Our study has some inherent limitations. First of all, the retrospective nature of the research could lead to selection or information bias, considering that the data were collected in the past without the primary objective of the present study. Furthermore, the monocentricity of the study narrows the reference context. Therefore, it would be of interest to conduct a multicenter study to verify if the results could be confirmed in a larger sample of Italian patients.

 

Conclusions

The results of our study conducted on a large population of patients have showed how the reduction of cases of peritonitis requires the cooperation of the patient as well as the attention of the healthcare professional. PD-associated peritonitis is a serious complication; it is the most common type of PD-related infection resulting in increased healthcare utilisation and is associated with significant harms including pain, treatment costs, transfer to haemodialysis and death. Peritonitis event is a critically important outcome for all key stakeholders including patients, caregivers, clinicians, researchers, and policymakers.

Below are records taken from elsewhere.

Lemma parse_number_to_string x rest :
  exportable x = true -> stop rest = true ->
  parse_number (number_to_string x ++ rest) = Some (JNum x, rest).
Proof.
  intros Hx Hs. unfold parse_number.
  now rewrite read_number_to_string by auto using stop_number_end.
Qed.

Lemma wrap_eq gap ind o c items :
  items <> [] ->
  wrap gap ind o c items =
  o :: pre gap ind ++ join (44 :: pre gap ind) items ++ post gap ind ++ [c].
Proof.
  intros Hne. unfold wrap, pre, post.
  destruct items as [|x r]; [done|].
  destruct gap as [|g gs]; [reflexivity|].
  cbn [app]. now rewrite <- !app_assoc.
Qed.

Lemma pre_ws gap ind :
  forallb is_json_ws gap = true -> forallb is_json_ws ind = true ->
  forallb is_json_ws (pre gap ind) = true.
Proof.
  intros Hg Hi. unfold pre. destruct gap; [done|].
  cbn [forallb]. rewrite forallb_app, Hi, Hg. reflexivity.
Qed.

Lemma post_stop gap ind c rest :
  c = 93 \/ c = 125 -> stop (post gap ind ++ c :: rest) = true.
Proof.
  intros Hc. unfold post. destruct gap; [|reflexivity].
  destruct Hc as [-> | ->]; reflexivity.
Qed.

Lemma post_skip gap ind rest :
  forallb is_json_ws ind = true ->
  skip_ws (post gap ind ++ rest) = skip_ws rest.
Proof.
  intros Hi. apply skip_ws_app. unfold post. destruct gap; [done|].
  cbn [forallb]. now rewrite Hi.
Qed.

Lemma value_start_not_ws c :
  value_start c = true -> is_json_ws c = false /\ c <> 93 /\ c <> 125.
Proof.
  unfold value_start, is_json_ws.
  rewrite !orb_true_iff, andb_true_iff, !N.eqb_eq, !N.leb_le.
  intros H. split; [|lia].
  rewrite !orb_false_iff, !N.eqb_neq. lia.
Qed.

Lemma skip_ws_start c t : value_start c = true -> skip_ws (c :: t) = c :: t.
Proof.
  intros [H _]%value_start_not_ws. cbn [skip_ws]. now rewrite H.
Qed.

Lemma number_head x :
  exportable x = true ->
  exists c t, number_to_string x = c :: t /\ (c = 45 \/ 48 <= c <= 57).
Proof.
  intros Hx. destruct x as [| |[]|negative m e]; try done.
  - exists 48, []. split; [reflexivity|]. right. lia.
  - cbn [exportable] in Hx. cbn [number_to_string].
    pose proof (shortest_denotes negative m e Hx) as Hd.
    destruct (shortest negative m e) as [ds n].
    unfold denotes in Hd. cbn [fst snd] in Hd.
    apply andb_true_iff in Hd as [Hg _].
    destruct (format_head ds n Hg) as (c & t & Ef & Hc).
    destruct negative.
    + eexists _, _. split; [reflexivity|]. now left.
    + exists c, t. split; [done|]. right. unfold is_digit in Hc.
      apply andb_true_iff in Hc as [H1 H2].
      apply N.leb_le in H1. apply N.leb_le in H2. lia.
Qed.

As healthcare professionals we must prioritize patient engagement, continuous monitoring, and informed decision-making for optimal adherence to treatment, particularly in selecting the dialysis method. Transformation to a high-value care delivery system has physicians and provider organizations taking the lead, but each of the other stakeholders — including the patient — has a role to play in improving the value of care and hastening transformation by aligning incentives across stakeholders for mutual benefit [20]. New intervention strategies should limit adverse events for dialysis patients, including new training protocols for patients and healthcare professionals, which may require the introduction of new concepts, such as knowledge of aspects related to renal diet, healthy lifestyle, hygiene standards, and the organization of meetings between health professionals and patients, where patients can really feel supported, not only clinically.